Reading for pleasure
Find what you enjoy and read about it
By Joshua Jordan
You live in a bizarro time
On March 11, 2020, the World Health Organization (WHO) characterized the novel coronavirus as a pandemic. These are not normal circumstances in which to live. Once-mundane activities have somehow evolved into a relic of the past: socializing, exercising, and shopping, to name but a few.
A luxury still in most of our control, however, is the power to read. Right now, reading for pleasure is seemingly one of only a few keys that effectively locks the door behind which insanity is fighting to break through. With the trifling current affairs, the mountain of emails piling up in your inbox (what was once a nod is now an email), the surging amount of end-of the semester busy work, family affairs, and so on, reading is a way to decompress and evade the whirlwind; it's the new mundane, in lieu of socializing, exercising, and shopping—at least for now.
A refreshing respite
As if it wasn’t already the case pre-pandemic, it’s especially easy right now to feel clamored by everything around us. Personally, delving into a book is a great way to distance myself from the chaos and to decompress. The key, however, is finding something you like, then reading about it. While my taste is continually evolving, I’ve been able to find books on everything I’m interested in.
Why not pick up a book and instantly learn about, say, conformal cyclic cosmology in which there are cycles of time and no testable beginning of time (in part because, the theory goes, "time" didn't always exist); or you're reading about a so-called weird scientist whose prescient mathematics in the early 20th century foreshadowed the discovery of the positron (the antielectron).
You might read, for example, a biochemist's journey with the biotechnology CRISPR-Cas9 in which they chronicle their real-time groundbreaking progress in human-gene editing. Or, you might tag along on a physicist's journey of conducting research at the nexus of nanotechnology and regenerative medicine.
Why confine yourself to science- and research-related topics, though, when history books can be equally enthralling?
As opposed to the monotonous lectures whose sole purpose is to ready you for quizzes on arbitrary facts, you might find, for example, it interesting that the founding fathers—Washington, Jefferson, Adams, and Madison—actually led double lives as gardeners in the late-17th and early-18th centuries. Or, maybe you follow along on a 19th-century physician and botanist's whereabouts in New York City—dirt roads NYC, that is—and New Jersey, where he was attending to a deathly Alexander Hamilton by morning and teaching students by afternoon.

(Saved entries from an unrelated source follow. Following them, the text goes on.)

Lemma younger_than_cons (w : Q) (p : NetworkPacket) (a : Q)
    (l : list (NetworkPacket * Q)) :
  younger_than w ((p, a) :: l)
  = if decide (a < w)%Q then p :: younger_than w l else younger_than w l.
Proof.
  unfold younger_than. rewrite filter_cons. cbn [snd].
  by destruct (decide (a < w)%Q).
Qed.
(** The comprehension of the two windowed detectors keeps the records
    that are younger than [w] when they are examined, and reads the clock
    once per record of the source. *)
Lemma recent_packets_ages (w : Q) (ip : string) buffer k :
  recent_packets clk w ip buffer k
  = (younger_than w (ages clk ip buffer k),
     (k + List.length (ages clk ip buffer k))%nat).
Proof.
  revert k. induction buffer as [| p rest IH]; intros k.
  - cbn. f_equal. lia.
  - cbn [recent_packets ages].
    destruct (decide (src_ip p = ip)) as [Heq | Hne].
    + rewrite (proj2 (String.eqb_eq _ _) Heq).
      unfold bind, time_time. rewrite IH. unfold ret.
      rewrite younger_than_cons, Qltb_decide. cbn [List.length].
      destruct (decide (clk k - timestamp p < w)%Q);
        [rewrite bool_decide_eq_true_2 by done
        | rewrite bool_decide_eq_false_2 by done];
        (apply injective_projections; cbn [fst snd]; [reflexivity | lia]).
    + rewrite (proj2 (String.eqb_neq _ _) Hne). apply IH.
Qed.

(** When the clock does not move during the pass, the ages are taken
    against that one reading. *)
Lemma younger_than_steady (w now : Q) (ip : string) buffer k :
  reads_now clk k now ->
  younger_than w (ages clk ip buffer k)
  = filter (fun p => src_ip p = ip /\ (now - timestamp p < w)%Q) buffer.
Proof.
  revert k. induction buffer as [| p rest IH]; intros k Hnow; [done |].
  cbn [ages]. rewrite filter_cons.
  assert (Hrest : reads_now clk (S k) now).
  { intros j Hj. apply Hnow. lia. }
  destruct (decide (src_ip p = ip)) as [Heq | Hne].
  - rewrite younger_than_cons, (Hnow k), (IH (S k) Hrest) by lia.
    destruct (decide (now - timestamp p < w)%Q) as [Hlt | Hge].
    + by rewrite decide_True.
    + rewrite decide_False; [done |]. by intros [_ ?].
  - rewrite decide_False; [by apply IH |]. by intros [? _].
Qed.


Lemma detect_ddos_count self packet k :
  run (detect_ddos clk self packet) k
  = (100 <? len (younger_than 10
                   (ages clk (src_ip packet)
                      (dq_items (packet_buffer self)) k))).
Proof.
  unfold run, detect_ddos, bind. rewrite recent_packets_ages.
  cbn [ret fst]. by rewrite py_sum_ones.
Qed.

(** C4.  The flood detector fires exactly when more than 100 window
    records of the input record's source are younger than 10 seconds at
    the clock reading against which the detector examines them: 101 such
    records make it fire, 100 do not. *)
Theorem detect_ddos_fires_iff self packet k :
  let recent :=
    younger_than 10
      (ages clk (src_ip packet) (dq_items (packet_buffer self)) k) in
  (run (detect_ddos clk self packet) k = true
     <-> (100 < List.length recent)%nat) /\
  (List.length recent = 101%nat ->
     run (detect_ddos clk self packet) k = true) /\
  (List.length recent = 100%nat ->
     run (detect_ddos clk self packet) k = false).
Proof.
  intros recent. rewrite detect_ddos_count. fold recent. unfold len.
  split; [| split].
  - rewrite Z.ltb_lt. lia.
  - intros ->. reflexivity.
  - intros ->. reflexivity.
Qed.

(** The same count against a clock that stands still during the pass. *)
Lemma detect_ddos_steady_clock self packet k (now : Q) :
  reads_now clk k now ->
  run (detect_ddos clk self packet) k = true
  <-> (100 < List.length
               (filter (fun p => src_ip p = src_ip packet /\
                                 (now - timestamp p < 10)%Q)
                  (dq_items (packet_buffer self))))%nat.
Proof.
  intros Hnow. rewrite detect_ddos_count.
  rewrite (younger_than_steady 10 now) by done.
  unfold len. rewrite Z.ltb_lt. lia.
Qed.

Lemma detect_port_scan_ports self packet k :
  run (detect_port_scan clk self packet) k
  = truthy (dst_port packet)
    && (20 <? size (nonzero_ports
                      (younger_than 60
                         (ages clk (src_ip packet)
                            (dq_items (packet_buffer self)) k))))%nat.
Proof.
  unfold run, detect_port_scan.
  destruct (truthy (dst_port packet)); cbn [negb andb]; [| done].
  unfold bind. rewrite recent_packets_ages. cbn [ret fst].
  unfold nonzero_ports. by rewrite truthy_ports_nonzero.
Qed.

(** C3, as amended.  For a record whose destination port is present and
    not 0, the scan detector fires exactly when the window records of the
    same source that are younger than 60 seconds, at the clock reading
    against which the detector examines them, carry more than 20 distinct
    destination ports other than 0: 21 such ports make it fire, 20 do not.
    For a record whose destination port is absent or 0 it does not fire. *)
Theorem detect_port_scan_fires_iff self packet k :
  let ports :=
    nonzero_ports
      (younger_than 60
         (ages clk (src_ip packet) (dq_items (packet_buffer self)) k)) in
  ((exists port, dst_port packet = Some port /\ port <> 0) ->
     (run (detect_port_scan clk self packet) k = true
        <-> (20 < size ports)%nat) /\
     (size ports = 21%nat ->
        run (detect_port_scan clk self packet) k = true) /\
     (size ports = 20%nat ->
        run (detect_port_scan clk self packet) k = false)) /\
  (dst_port packet = None \/ dst_port packet = Some 0 ->
     run (detect_port_scan clk self packet) k = false).
Proof.
  intros ports. rewrite detect_port_scan_ports. fold ports. split.
  - intros Hport. apply truthy_present in Hport. rewrite Hport.
    cbn [andb]. split; [| split].
    + by rewrite Nat.ltb_lt.
    + intros ->. reflexivity.
    + intros ->. reflexivity.
  - by intros [-> | ->].
Qed.
Lemma not_allowable_chars_nil (trunk ext : str) :
  not_allowable_chars trunk ext = [] ->
  forall c, In c (trunk ++ ext) -> allowable c = true.
Proof.
  unfold not_allowable_chars. intros H c Hc.
  destruct (allowable c) eqn:A; [reflexivity|]. exfalso.
  assert (I : In c (filter (fun c => negb (allowable c)) (trunk ++ ext)))
    by (apply filter_In; rewrite A; auto).
  rewrite H in I. exact I.
Qed.

(** A name [match_filename] returns that is not in the directory is a new
    one, made only when the caller asked for it: it is not empty, at most
    twelve characters long, and made of allowable characters with one dot
    at most, so that it passes the character check itself. *)
Theorem match_filename_new_name (fs : filesystem) (name defext path : str)
        (name_err : option basic_error) (isdir : bool) (n : str) :
  result (match_filename fs name defext path name_err isdir) = Returns n ->
  istype_answer fs path n isdir = false ->
  name_err = None /\ n <> [] /\ List.length n <= 12 /\ tame n.
Proof.
  intros H Hnew.
  assert (Hne : name <> [] \/ defext <> []).
  { destruct name; [|left; discriminate].
    destruct defext; [discriminate H | right; discriminate]. }
  rewrite (@match_filename_settles fs name defext path name_err isdir Hne)
    in H.
  assert (S : result (match_settled_name fs (settled_name name defext) path
                                         name_err isdir) = Returns n).
  { destruct (dotted_probe path name defext isdir); [exact H|].
    rewrite bind_istype in H. cbn [result snd] in H.
    destruct (istype_answer fs path name isdir) eqn:T; [|exact H].
    injection H as <-. congruence. }
  apply match_settled_name_returns in S.
  destruct S as [S|[Herr [En Ok]]]; [congruence|].
  set (s := settled_name name defext) in *.
  destruct (split_dosname_lengths s false) as [Lt Le].
  pose proof (not_allowable_chars_nil _ _ Ok) as All.
  pose proof (fun c => proj1 (split_dosname_chars s false c)) as Tr.
  destruct (split_dosname s false) as [t e]. cbn [fst snd] in *.
  split; [exact Herr|]. subst n. unfold join_dosname.
  assert (De : dots e = 0).
  { apply dots_zero. intros F.
    assert (A : allowable (ch ".") = true)
      by (apply All; apply in_or_app; right; exact F).
    discriminate A. }
  assert (Dt : dots t = 0).
  { apply dots_zero. intros F. destruct (Tr _ F) as [_ N]. congruence. }
  destruct (Py.truthy e || negb (Py.truthy t)) eqn:D.
  - split; [destruct t; discriminate|]. split.
    + rewrite !length_app. simpl List.length. lia.
    + split.
      * intros c Hc. apply in_app_or in Hc. destruct Hc as [Hc|[<-|Hc]].
        -- left. apply All. apply in_or_app. auto.
        -- right. reflexivity.
        -- left. apply All. apply in_or_app. auto.
      * rewrite dots_app. change (lit "." ++ e) with (ch "." :: e).
        rewrite dots_cons, N.eqb_refl. lia.
  - apply orb_false_iff in D. destruct D as [_ D].
    apply negb_false_iff in D.
    split; [destruct t; [discriminate D | discriminate]|]. split.
    + rewrite length_app. lia.
    + split.
      * intros c Hc. left. apply All.
        apply in_app_or in Hc. apply in_or_app. exact Hc.
      * rewrite dots_app. lia.
Qed.

Lemma match_filename_new_name_witness :
  @None basic_error = None /\ lit "LONGFILE.BAS" <> []
  /\ List.length (lit "LONGFILE.BAS") <= 12 /\ tame (lit "LONGFILE.BAS").
Proof.
  apply (@match_filename_new_name empty_fs (lit "LongFileName") (lit "bas")
           (lit "/d") None false (lit "LONGFILE.BAS"));
    reflexivity.
Defined.
(** * gha-runner-autoscaler-controller: capacity to allocation pipeline

    A shallow embedding of the controller's Go code: the quantity parser
    and resource extractor (internal/controller/resources.go), the capacity
    calculator (capacity.go), the two allocators (allocator.go) and one
    reconciliation tick (reconciler.go), with the properties of the
    specification stated and proved over them.

    Go's [int] and [int64] are modelled as [Z] with the two's-complement
    wrap-around written out ([Int64.wrap]); the controller is built for
    64-bit targets, where [int] is 64 bits wide.  Maps (annotations, labels,
    resource lists) are stdpp [gmap]s keyed by strings; a nil Go map reads
    like the empty map. *)

From Stdlib Require Import ZArith List String Ascii Bool Lia Permutation Sorted.
From stdpp Require Import base option gmap strings.

Local Open Scope string_scope.
Local Open Scope list_scope.
Local Open Scope Z_scope.

(** ** Machine integers *)

Module Int64.

Definition min_int : Z := - 2 ^ 63.
Definition max_int : Z := 2 ^ 63 - 1.

Definition in_range (z : Z) : Prop := min_int <= z <= max_int.

(** Two's-complement reduction of a mathematical integer to 64 bits. *)
Definition wrap (z : Z) : Z := (z + 2 ^ 63) mod 2 ^ 64 - 2 ^ 63.

Definition add (a b : Z) : Z := wrap (a + b).
Definition sub (a b : Z) : Z := wrap (a - b).
Definition mul (a b : Z) : Z := wrap (a * b).

(** Go's [/] truncates toward zero.  The divisor is known to be non-zero
    at the call sites that use [quot]; [div] is the checked form, [None]
    standing for the run-time panic on a zero divisor. *)
Definition quot (a b : Z) : Z := wrap (a ÷ b).
Definition div (a b : Z) : option Z :=
  if b =? 0 then None else Some (quot a b).

End Int64.

(** ** Data model (resources.go, allocator.go) *)

(** The per-tick view of one runner set.  The declaration in resources.go
    lists Name, CPUMillis, MemoryBytes, Priority, CurrentMax and
    ConfiguredMax; the allocator and its tests also read [MinRunners], an
    [int] field, which the record therefore carries. *)
Record RunnerSetResources := mkRunnerSetResources {
  Name : string;
  CPUMillis : Z;
  MemoryBytes : Z;
  Priority : Z;
  MinRunners : Z;
  CurrentMax : Z;
  ConfiguredMax : Z
}.

Record RunnerSetAllocation := mkRunnerSetAllocation {
  alloc_Name : string;
  alloc_MaxRunners : Z
}.

(** ** sort.Slice *)

(** [sort.Slice] with comparator [less], as an insertion sort.  The Go
    routine does not promise stability; the two comparators used below
    only tie on elements with equal priority and equal name. *)
Section SortSlice.
Context {A : Type} (less : A -> A -> bool).

Fixpoint insertBy (x : A) (l : list A) : list A :=
  match l with
  | [] => [x]
  | y :: l' => if less y x then y :: insertBy x l' else x :: l
  end.

Definition sortSlice (l : list A) : list A := fold_right insertBy [] l.

End SortSlice.

(** ** Allocator (allocator.go) *)

(** The comparator of both allocators: priority descending, then name
    ascending (Go compares strings bytewise). *)
Definition byPriorityThenName (a b : RunnerSetResources) : bool :=
  if negb (Priority a =? Priority b)
  then Priority b <? Priority a
  else String.ltb (Name a) (Name b).

Definition sortRunnerSets : list RunnerSetResources -> list RunnerSetResources :=
  sortSlice byPriorityThenName.

Definition calculateMaxRunners (rs : RunnerSetResources)
    (availableCPUMillis availableMemoryBytes : Z) : Z :=
  if (CPUMillis rs <=? 0) || (MemoryBytes rs <=? 0) then 0
  else
    let maxByCPU := Int64.quot availableCPUMillis (CPUMillis rs) in
    let maxByMemory := Int64.quot availableMemoryBytes (MemoryBytes rs) in
    Z.max 0 (Z.min maxByMemory maxByCPU).

(** One iteration of the loop of [Allocate]: the slot count of [rs] and
    the capacity left for the sets after it. *)
Definition allocateStep (rs : RunnerSetResources) (remainingCPU remainingMemory : Z)
    : Z * Z * Z :=
  let maxRunners := calculateMaxRunners rs remainingCPU remainingMemory in
  let maxRunners :=
    if (0 <? MinRunners rs) && (maxRunners <? MinRunners rs)
    then MinRunners rs else maxRunners in
  let maxRunners :=
    if (0 <? ConfiguredMax rs) && (ConfiguredMax rs <? maxRunners)
    then ConfiguredMax rs else maxRunners in
  let allocatedCPU := Int64.mul maxRunners (CPUMillis rs) in
  let allocatedMemory := Int64.mul maxRunners (MemoryBytes rs) in
  (maxRunners, Int64.sub remainingCPU allocatedCPU,
               Int64.sub remainingMemory allocatedMemory).

Fixpoint allocateLoop (sorted : list RunnerSetResources)
    (remainingCPU remainingMemory : Z) : list RunnerSetAllocation :=
  match sorted with
  | [] => []
  | rs :: rest =>
      let '(maxRunners, remainingCPU', remainingMemory') :=
        allocateStep rs remainingCPU remainingMemory in
      mkRunnerSetAllocation (Name rs) maxRunners
        :: allocateLoop rest remainingCPU' remainingMemory'
  end.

Still, other thrills abound, such as the treatise on the founding of the U.S. Navy and America's struggle to defend its Atlantic seaboard from British blockades; if that doesn’t float your boat, maybe the sorrows of the years leading up to Civil War would be more engrossing.
Read what you enjoy and enjoy reading
Find what you enjoy and read about it. My commentary above is more about what I like to read, so it's certainly limited in scope and taste. But, through introspection, meditation, reflection, or whatever it takes, you can find what you're interested in, since books are more than “To Kill a Mockingbird,” “The Adventures of Huckleberry Finn,” and “Fahrenheit 451.”
Reading can be about learning the history of the U.S. and the world; it can be the biographies of famous people or your idols. Books are, in fact, the important history of your culture and ancestors, whose stories would otherwise be lost in the ages-old, never-ending, existing-since-the-beginning-of-time political warfare.
Reading can also be about many other things, and is, fundamentally, a process of exploration. It’s ok not to know where to start—whether because everything is interesting, or because nothing is interesting. Sometimes it takes a stroll through a bookstore (when it’s safe to do so) to find something that piques your interest. Other times it’s reading a new bestseller, or finding out that your favorite celebrity, journalist, or news anchor is also an author!
Above all, reading is a coping mechanism, so let it come naturally. The point is finding something you want to read, so that you can become lost in its whirlwind rather than the one we’re in right now.